Maria Amélia Mano
Para Jair
Por essas
necessidades de se renovar por dentro, arrumo as coisas de fora. Me desfazer de
roupas e utensílios domésticos é tranquilo! Mas, iniciei pelo desafio maior: me
desfazer de livros. De quebra, podem ir revistas, recortes, artigos impressos
que já não interessam mais, Faxina necessária em tempos onde guardar e acumular
se confundem e onde os ares já precisam de mais espaço para abrir os braços e
alcançarem outras ideias e outros sonhos.
Antes de
colocar na caixa para doação, o cuidado em rever cada um. Não me desfaço de
nada que tenha dedicatória! Com as datas, me esforço em lembrar em que lugar e
em que contexto acabei desejando aquele conhecimento. Olho os índices dos
livros para ver se não estou perdendo algum saber. Até pensei que poderia
separar e escrever sobre cada passagem perdida no meio do desnecessário. Mas isso
ia superar as já duas semanas de caos, pó, espirros e pilhas de exemplares no
chão.
Os artigos.
Devoradora de leituras curtas como artigos e crônicas, colecionei recortes em
pastas com “páginas” de plásticos protetores que se tornaram gordinhas e
difíceis de manusear. O Google foi criado em 1998 e publicizado em 2004. Então,
antes disso, o jeito era juntar papel. Um artigo me causou ternura. É de 1997. Era
um comentário sensível ao livro de Oliver Sacks, Tempo de Despertar, de 1973, que
deu origem a um dos filmes mais emocionantes que já assisti.
No filme, o
médico, interpretado por Robin Williams ajuda a “acordar” pacientes catatônicos
a partir do uso de uma droga específica. O primeiro paciente a ser acordado,
após décadas de imobilidade, Leonard, era interpretado por Robert de Niro. O
que médico e paciente, que se tornaram amigos, não esperavam eram os terríveis
efeitos colaterais da droga. Tanto que a continuidade do tratamento se tornou
inviável e, apesar de muito esforço e pesquisa, novamente, os pacientes
voltaram ao estado de imobilidade.
Há 1 ano,
deprimido, Robin Williams se suicidou. Robert De Niro tem 72 anos e continua
colecionando sucessos. Oliver Sacks faleceu ontem, aos 82 anos. Ultimamente, ele vinha escrevendo textos com mensagens maravilhosas de gratidão pela sua
história e pelo que viveu. Mostrou, nas palavras, a intensidade de querer
sentir a beleza, amar e se despedir dos que ama, aprender e aprofundar a
compreensão por esse valioso presente chamado vida.
Encontrei o
artigo citando Sacks e comecei a escrever sobre, antes dele falecer.
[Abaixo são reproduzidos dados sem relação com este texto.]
(** * gg_posts.js: the paginated posts display

    A shallow embedding of the [PostsDisplay] class and of the JavaScript
    operations it uses, followed by the properties of its pagination.

    The class exists in two copies, [src/gg_posts.js] and the later
    [src/unnamed/part_000].  Their [create], constructor (apart from a
    [console.log]), [getLinkElemForPage], [getPaginationBar] and
    [displayPosts] are textually the same; [postToElem] is embedded from the
    later copy, which also renders the [i_text] phrases.

    Conventions of the embedding.
    - Numbers.  Every number the program computes is an integer, NaN or an
      infinity, except the quotient [posts.length / perPage], which goes to
      [Math.ceil] at once.  Integers are exact ([Z]); the program's doubles
      agree with them below 2^53 in magnitude, the [safe] integers.  Beyond
      that the program rounds ([parseInt], [+], [-], [*]), overflows to an
      infinity and prints in exponent notation (from 1e21), which the
      embedding does not follow: a statement about a value read from the
      query carries the bound [safe] where it needs exactness.  The two
      zeros are identified: the program only compares, adds, multiplies and
      prints its zeros, and a quotient by either zero ends as NaN in
      [numPages].
    - Strings are sequences of 8-bit characters, read as the code units
      U+0000 to U+00FF.  No such string holds a surrogate, the one thing
      [encodeURIComponent] throws on.
    - The posts are records of the shape the program reads: a body that is
      JSON of another shape (not an array, a post without [thumbnails], an
      [i_text] that is not an array of strings) is outside the embedding,
      with the [TypeError] the program throws on it.
    - Objects that are mutated (the [URLSearchParams] sets, the container's
      child list) live in an explicit store; methods are computations over
      the instance and that store, and a thrown exception is an outcome that
      keeps the store reached so far. *)

From Stdlib Require Import ZArith QArith Qround Ascii String DecimalString DecimalZ Lia.
From stdpp Require Import gmap strings list.
(** [interface ImageData]: the [file] handle is opaque and left out; the
    fields [width] and [height] are [img.naturalWidth], [img.naturalHeight]. *)
Record ImageData := mkImage { url : string; img_width : Z; img_height : Z }.

Inductive PaperFormat := a4 | letter | a3 | tabloid.
Inductive Orientation := portrait | landscape.

(** An entry of the [PAPER_FORMATS] table (fields [width], [height], [name]). *)
Record PaperConfig := mkPaper { pf_width : Q; pf_height : Q; pf_name : string }.

Definition PAPER_FORMATS (f : PaperFormat) : PaperConfig :=
  match f with
  | a4 => mkPaper 210 297 "A4"
  | letter => mkPaper 216 279 "Carta (Letter)"
  | a3 => mkPaper 297 420 "A3"
  | tabloid => mkPaper 279 432 "Tabloid"
  end.

(** The key of a format and the value of an orientation, as they are
    interpolated into the file name. *)
Definition format_key (f : PaperFormat) : string :=
  match f with
  | a4 => "a4" | letter => "letter" | a3 => "a3" | tabloid => "tabloid"
  end.

Definition orientation_key (o : Orientation) : string :=
  match o with portrait => "portrait" | landscape => "landscape" end.

(** ** The canvas used for cropping *)

(** The arguments of one [ctx.drawImage(img, sx, sy, sWidth, sHeight, dx, dy,
    dWidth, dHeight)] call. *)
Record DrawImage := mkDraw {
  sx : Q; sy : Q; sWidth : Q; sHeight : Q;
  dx : Q; dy : Q; dWidth : Q; dHeight : Q
}.
Example pop_after_failure :
  session [Pop; Push 7%Z; Top; Pop; Top; Size] Stack.init =
  (Return [Failed Pop (runtime_error "Stack is empty"); Pushed; Peeked 7%Z;
           Popped 7%Z; Failed Top (runtime_error "Stack is empty"); HasSize 0],
   Stack.init).
Proof. reflexivity. Qed.

(** C1. LIFO law: whatever values [v1 .. vk] are pushed onto a new stack,
    popping [k] times afterwards succeeds and returns [vk, .., v1], the values
    in the reverse of the order they were pushed in; the stack ends empty. *)
Theorem lifo_law {T : Type} (values : list T) :
  (push_all values ;; pop_n (length values)) Stack.init =
  (Return (rev values), Stack.init).
Proof.
  unfold bind. rewrite push_all_eq. simpl. apply (pop_n_app []).
Qed.

(** C2. [pop()] and [top()] throw [std::runtime_error("Stack is empty")]
    exactly when the stack is empty; neither throws anything else nor runs
    into undefined behaviour; on a stack that is not empty both return a
    value; and the call that throws leaves the stack as it was. *)
Theorem pop_top_throw_iff_empty {T : Type} (s : Stack.t T) :
  let failure := runtime_error "Stack is empty" in
  (fst (Stack.pop s) = Throw failure ↔ Stack.data_ s = [])
  ∧ (fst (Stack.top s) = Throw failure ↔ Stack.data_ s = [])
  ∧ (fst (Stack.empty s) = Return true ↔ Stack.data_ s = [])
  ∧ (∀ e, fst (Stack.pop s) = Throw e ∨ fst (Stack.top s) = Throw e → e = failure)
  ∧ fst (Stack.pop s) ≠ Undefined
  ∧ fst (Stack.top s) ≠ Undefined
  ∧ (Stack.data_ s ≠ [] →
      (∃ x, fst (Stack.pop s) = Return x) ∧ (∃ x, fst (Stack.top s) = Return x))
  ∧ (Stack.data_ s = [] → snd (Stack.pop s) = s ∧ snd (Stack.top s) = s).
Proof.
  intros failure.
  destruct (stack_cases s) as [-> | (v & x & ->)].
  - autorewrite with stack. simpl.
    repeat split; try done.
    intros e [[= <-] | [= <-]]; reflexivity.
  - autorewrite with stack. simpl.
    rewrite vector_empty_push_back.
    assert (vector.push_back v x ≠ []) by (unfold vector.push_back; by destruct v).
    repeat split; try done; eauto.
    intros e [? | ?]; discriminate.
Qed.

(** C6. [push(v)] always returns; afterwards [v] is the top element, [size()]
    is one more than before, and the elements stored before are all still
    there, in the same order, below [v]: a [pop()] gives back [v] and the
    stack as it was before the push. *)
Theorem push_always_succeeds {T : Type} (s : Stack.t T) (value : T) :
  ∃ s',
    Stack.push value s = (Return tt, s')
    ∧ Stack.top s' = (Return value, s')
    ∧ fst (Stack.size s') = Return (S (length (Stack.data_ s)))
    ∧ fst (Stack.size s) = Return (length (Stack.data_ s))
    ∧ Stack.data_ s' = Stack.data_ s ++ [value]
    ∧ take (length (Stack.data_ s)) (Stack.data_ s') = Stack.data_ s
    ∧ Stack.pop s' = (Return value, s).
Proof.
  destruct s as [v]. exists (Stack.mk (vector.push_back v value)).
  rewrite push_eq, top_push_back, pop_push_back, !size_eq. simpl.
  unfold vector.push_back. rewrite length_app, Nat.add_comm. simpl.
  repeat split. by rewrite take_app_length.
Qed.

(** C7. On a stack that is not empty, [top()] returns the last element pushed
    and not yet popped, and the stack after the call is the stack before it:
    the same elements in the same order, hence the same [size()]. *)
Theorem top_does_not_remove {T : Type} (s : Stack.t T) :
  Stack.data_ s ≠ [] →
  ∃ x,
    Stack.top s = (Return x, s)
    ∧ last (Stack.data_ s) = Some x
    ∧ Stack.data_ (snd (Stack.top s)) = Stack.data_ s
    ∧ Stack.size (snd (Stack.top s)) = Stack.size s.
Proof.
  intros Hne. destruct (stack_cases s) as [-> | (v & x & ->)]; [done|].
  exists x. rewrite top_push_back. simpl.
  repeat split. apply last_snoc.
Qed.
Isso e
mais algumas pequenas coincidências, como reencontrar a imagem de um grande
amigo que se foi, como a proximidade da data de partidas importantes, como
conversas sobre rumos da vida, como uma certa saudade dos que já não posso
abraçar, acordada, faz com que essas palavras soem mais mágicas. Acabo
acolhendo esse fim de inverno estranho e quente como ainda acolho alguns
guardados. Com carinho.
Ainda com
carinho, busco ideias e textos. A última é capa do jornal de Pelotas. A floração
antecipada dos pessegueiros causando problemas em toda cadeia produtiva. A
indústria de doces em alerta. E lembro e relaciono esse assunto às palavras de
uma crônica lida no jornal, durante a semana. O colunista alertava sobre a loucura dos ipês dos parques e ruas de
Porto Alegre, todos enganados pelo calor, todos florescendo, todos despertando em pleno inverno!
Daí, de
alguma forma, volto ao despertar de Leonard. Ao momento em que ele olha para as
pessoas correndo, caóticas e confusas nas ruas e, desesperado, pede ao médico
que as avise de que “tudo está ruim nos jornais, mas e a vida... a vida é linda
e maravilhosa de se viver”. E diz isso porque a doença o privou de vida, porque
acordar e sentir, simplesmente, é dádiva, porque viu o certo “desprezo” que os
homens sãos têm pelos dias e pelos momentos de lucidez e movimentos.
Assim, se
vai o agosto das grandes luas, o inverno dos guardados devolvidos, os dias
ainda curtos de ipês confusos, da pressa dos pessegueiros em flor, dos
encontros, das saudades e das partidas. Que eu curta o novo ciclo, sabendo
conectar inspirações e coincidências simples e tirar lições mágicas. Posso, podemos,
diferente dos ipês e pessegueiros, florescermos independente do tempo. Podemos
antecipar primaveras e ter tantas florações e cores quanto quisermos. Podemos fazer
a escolha e despertar em qualquer estação.
Texto iniciado em 24 de agosto e finalizado em 31 de agosto
de 2015. Oliver Sacks faleceu dia 30 de agosto de 2015.